> **RECORDS SHOWN**:
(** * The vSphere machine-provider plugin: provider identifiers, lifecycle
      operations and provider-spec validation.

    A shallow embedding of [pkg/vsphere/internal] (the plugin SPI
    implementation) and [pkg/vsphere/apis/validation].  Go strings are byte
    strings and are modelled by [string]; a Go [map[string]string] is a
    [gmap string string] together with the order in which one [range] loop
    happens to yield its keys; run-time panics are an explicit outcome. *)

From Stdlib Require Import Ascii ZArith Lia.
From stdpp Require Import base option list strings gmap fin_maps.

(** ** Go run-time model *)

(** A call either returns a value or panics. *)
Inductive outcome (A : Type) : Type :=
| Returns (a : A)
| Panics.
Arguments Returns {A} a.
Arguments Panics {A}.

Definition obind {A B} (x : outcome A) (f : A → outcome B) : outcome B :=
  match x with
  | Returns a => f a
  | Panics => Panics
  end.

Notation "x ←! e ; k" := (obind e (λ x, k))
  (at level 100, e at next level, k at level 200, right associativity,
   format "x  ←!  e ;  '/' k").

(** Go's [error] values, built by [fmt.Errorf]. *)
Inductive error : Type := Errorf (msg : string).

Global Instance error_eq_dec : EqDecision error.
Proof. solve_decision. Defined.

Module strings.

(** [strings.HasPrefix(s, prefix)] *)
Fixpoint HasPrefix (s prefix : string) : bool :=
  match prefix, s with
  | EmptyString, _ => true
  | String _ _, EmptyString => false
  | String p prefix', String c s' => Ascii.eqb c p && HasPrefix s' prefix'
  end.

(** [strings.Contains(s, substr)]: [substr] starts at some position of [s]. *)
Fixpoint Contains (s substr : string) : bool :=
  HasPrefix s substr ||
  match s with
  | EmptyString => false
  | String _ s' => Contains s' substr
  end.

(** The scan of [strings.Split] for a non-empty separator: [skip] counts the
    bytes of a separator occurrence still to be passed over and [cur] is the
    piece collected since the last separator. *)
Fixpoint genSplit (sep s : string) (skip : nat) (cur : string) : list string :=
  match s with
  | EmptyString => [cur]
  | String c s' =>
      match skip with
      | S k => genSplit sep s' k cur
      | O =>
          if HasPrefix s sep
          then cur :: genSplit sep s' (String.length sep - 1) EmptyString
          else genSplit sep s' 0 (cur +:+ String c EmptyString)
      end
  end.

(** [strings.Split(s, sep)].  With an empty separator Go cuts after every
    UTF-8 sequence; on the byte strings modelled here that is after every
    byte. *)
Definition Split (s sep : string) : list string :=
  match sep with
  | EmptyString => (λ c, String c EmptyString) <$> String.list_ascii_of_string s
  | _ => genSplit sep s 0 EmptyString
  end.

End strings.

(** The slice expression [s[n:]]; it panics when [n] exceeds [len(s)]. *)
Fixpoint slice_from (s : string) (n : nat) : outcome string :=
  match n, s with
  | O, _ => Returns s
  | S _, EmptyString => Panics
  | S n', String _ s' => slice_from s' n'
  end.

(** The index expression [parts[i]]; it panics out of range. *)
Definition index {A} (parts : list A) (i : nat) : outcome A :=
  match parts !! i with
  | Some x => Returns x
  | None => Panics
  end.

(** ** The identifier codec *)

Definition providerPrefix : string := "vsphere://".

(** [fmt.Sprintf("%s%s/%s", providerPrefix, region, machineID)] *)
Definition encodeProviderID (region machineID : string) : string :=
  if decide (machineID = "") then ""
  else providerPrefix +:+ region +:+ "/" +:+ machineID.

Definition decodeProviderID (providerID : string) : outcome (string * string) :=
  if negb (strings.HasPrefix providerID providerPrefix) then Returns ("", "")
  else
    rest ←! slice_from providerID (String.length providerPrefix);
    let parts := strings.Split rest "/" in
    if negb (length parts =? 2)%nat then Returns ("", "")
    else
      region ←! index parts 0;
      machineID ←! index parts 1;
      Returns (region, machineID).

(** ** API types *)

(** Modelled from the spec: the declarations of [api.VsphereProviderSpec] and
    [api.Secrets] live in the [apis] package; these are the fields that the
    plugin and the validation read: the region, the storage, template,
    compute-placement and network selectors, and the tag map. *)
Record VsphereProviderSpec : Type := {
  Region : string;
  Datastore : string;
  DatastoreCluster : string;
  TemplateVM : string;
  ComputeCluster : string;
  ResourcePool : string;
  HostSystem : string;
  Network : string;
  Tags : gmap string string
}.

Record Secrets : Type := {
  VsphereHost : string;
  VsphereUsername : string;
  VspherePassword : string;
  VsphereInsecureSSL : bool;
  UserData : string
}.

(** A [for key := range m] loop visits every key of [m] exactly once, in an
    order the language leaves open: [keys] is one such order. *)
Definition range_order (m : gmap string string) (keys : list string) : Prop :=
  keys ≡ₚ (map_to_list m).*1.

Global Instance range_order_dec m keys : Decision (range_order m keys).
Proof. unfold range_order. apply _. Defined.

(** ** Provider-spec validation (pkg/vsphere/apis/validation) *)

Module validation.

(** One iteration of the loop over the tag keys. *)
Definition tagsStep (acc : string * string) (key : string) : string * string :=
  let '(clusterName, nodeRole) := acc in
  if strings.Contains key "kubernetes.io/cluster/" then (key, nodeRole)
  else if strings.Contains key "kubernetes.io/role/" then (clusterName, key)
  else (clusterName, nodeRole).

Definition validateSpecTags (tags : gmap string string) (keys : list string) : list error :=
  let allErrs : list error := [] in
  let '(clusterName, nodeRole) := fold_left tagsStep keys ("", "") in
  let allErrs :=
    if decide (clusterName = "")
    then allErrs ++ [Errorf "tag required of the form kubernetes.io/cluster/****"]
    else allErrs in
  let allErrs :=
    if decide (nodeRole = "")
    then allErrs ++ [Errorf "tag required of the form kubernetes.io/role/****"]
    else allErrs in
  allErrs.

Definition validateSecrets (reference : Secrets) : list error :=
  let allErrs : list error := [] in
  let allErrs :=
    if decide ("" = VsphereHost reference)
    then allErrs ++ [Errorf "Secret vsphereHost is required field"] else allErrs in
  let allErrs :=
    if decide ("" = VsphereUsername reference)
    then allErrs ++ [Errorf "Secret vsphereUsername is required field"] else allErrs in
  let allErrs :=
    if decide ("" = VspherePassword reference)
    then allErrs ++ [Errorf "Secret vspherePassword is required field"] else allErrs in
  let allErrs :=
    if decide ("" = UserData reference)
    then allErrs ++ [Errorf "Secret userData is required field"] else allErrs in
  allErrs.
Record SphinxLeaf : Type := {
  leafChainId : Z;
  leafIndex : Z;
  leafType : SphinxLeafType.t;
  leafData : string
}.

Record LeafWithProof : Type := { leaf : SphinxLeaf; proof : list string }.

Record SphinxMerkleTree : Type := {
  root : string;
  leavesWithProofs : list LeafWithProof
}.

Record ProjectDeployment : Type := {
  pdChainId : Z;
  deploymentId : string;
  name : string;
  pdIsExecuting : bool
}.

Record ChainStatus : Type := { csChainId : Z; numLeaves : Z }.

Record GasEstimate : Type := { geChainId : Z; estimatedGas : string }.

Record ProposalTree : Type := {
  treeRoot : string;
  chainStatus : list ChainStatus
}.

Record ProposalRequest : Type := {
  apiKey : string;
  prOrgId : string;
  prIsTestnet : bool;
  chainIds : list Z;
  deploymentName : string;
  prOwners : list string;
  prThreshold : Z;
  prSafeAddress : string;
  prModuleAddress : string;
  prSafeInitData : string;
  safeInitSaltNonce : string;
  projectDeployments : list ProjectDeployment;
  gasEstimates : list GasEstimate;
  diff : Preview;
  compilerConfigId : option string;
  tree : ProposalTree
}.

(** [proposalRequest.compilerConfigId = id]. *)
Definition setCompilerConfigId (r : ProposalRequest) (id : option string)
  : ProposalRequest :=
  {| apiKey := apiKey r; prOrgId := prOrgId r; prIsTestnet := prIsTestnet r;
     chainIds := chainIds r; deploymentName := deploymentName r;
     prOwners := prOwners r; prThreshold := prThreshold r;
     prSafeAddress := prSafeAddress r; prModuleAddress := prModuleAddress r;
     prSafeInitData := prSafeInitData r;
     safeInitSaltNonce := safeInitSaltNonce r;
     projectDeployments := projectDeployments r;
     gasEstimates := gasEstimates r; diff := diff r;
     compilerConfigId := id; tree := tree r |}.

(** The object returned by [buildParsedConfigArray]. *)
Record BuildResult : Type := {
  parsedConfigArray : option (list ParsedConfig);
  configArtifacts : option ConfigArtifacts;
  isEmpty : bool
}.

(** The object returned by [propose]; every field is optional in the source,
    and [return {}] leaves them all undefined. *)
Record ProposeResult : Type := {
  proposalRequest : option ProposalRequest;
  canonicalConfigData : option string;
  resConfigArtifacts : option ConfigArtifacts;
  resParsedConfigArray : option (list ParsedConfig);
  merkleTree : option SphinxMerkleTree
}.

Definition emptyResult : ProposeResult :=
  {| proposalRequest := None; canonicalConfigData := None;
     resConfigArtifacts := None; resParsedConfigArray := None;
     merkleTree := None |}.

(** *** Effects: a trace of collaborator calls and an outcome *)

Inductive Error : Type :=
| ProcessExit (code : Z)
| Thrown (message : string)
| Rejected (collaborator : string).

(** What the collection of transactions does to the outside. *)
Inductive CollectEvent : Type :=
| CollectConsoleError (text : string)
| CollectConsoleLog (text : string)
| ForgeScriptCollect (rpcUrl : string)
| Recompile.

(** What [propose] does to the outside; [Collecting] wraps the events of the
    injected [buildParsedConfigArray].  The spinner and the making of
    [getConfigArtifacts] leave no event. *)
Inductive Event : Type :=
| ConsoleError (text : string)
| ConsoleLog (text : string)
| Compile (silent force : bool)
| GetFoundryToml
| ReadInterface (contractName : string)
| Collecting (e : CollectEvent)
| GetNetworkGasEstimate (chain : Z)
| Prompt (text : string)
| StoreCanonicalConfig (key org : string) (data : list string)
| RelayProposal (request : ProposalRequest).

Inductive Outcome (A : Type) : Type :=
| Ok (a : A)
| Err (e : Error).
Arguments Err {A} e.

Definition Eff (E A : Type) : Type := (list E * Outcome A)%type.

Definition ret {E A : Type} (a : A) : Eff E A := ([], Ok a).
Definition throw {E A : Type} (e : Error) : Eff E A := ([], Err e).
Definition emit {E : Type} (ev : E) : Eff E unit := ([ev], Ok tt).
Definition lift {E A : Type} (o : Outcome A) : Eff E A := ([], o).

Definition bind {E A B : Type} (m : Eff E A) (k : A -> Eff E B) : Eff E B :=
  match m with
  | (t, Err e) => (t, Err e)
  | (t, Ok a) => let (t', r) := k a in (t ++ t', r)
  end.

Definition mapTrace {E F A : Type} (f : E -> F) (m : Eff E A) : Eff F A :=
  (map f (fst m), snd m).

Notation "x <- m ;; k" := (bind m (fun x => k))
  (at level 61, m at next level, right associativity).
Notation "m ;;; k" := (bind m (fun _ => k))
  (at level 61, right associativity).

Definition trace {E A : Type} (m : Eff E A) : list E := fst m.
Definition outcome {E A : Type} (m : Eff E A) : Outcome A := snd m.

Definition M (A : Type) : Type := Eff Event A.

> **WORK ITEM**: In the records above, locate each line with the word "resConfigArtifacts". Copy all such lines.

> **EXERCISE OUTPUT**:
  resConfigArtifacts : option ConfigArtifacts;
     resConfigArtifacts := None; resParsedConfigArray := None;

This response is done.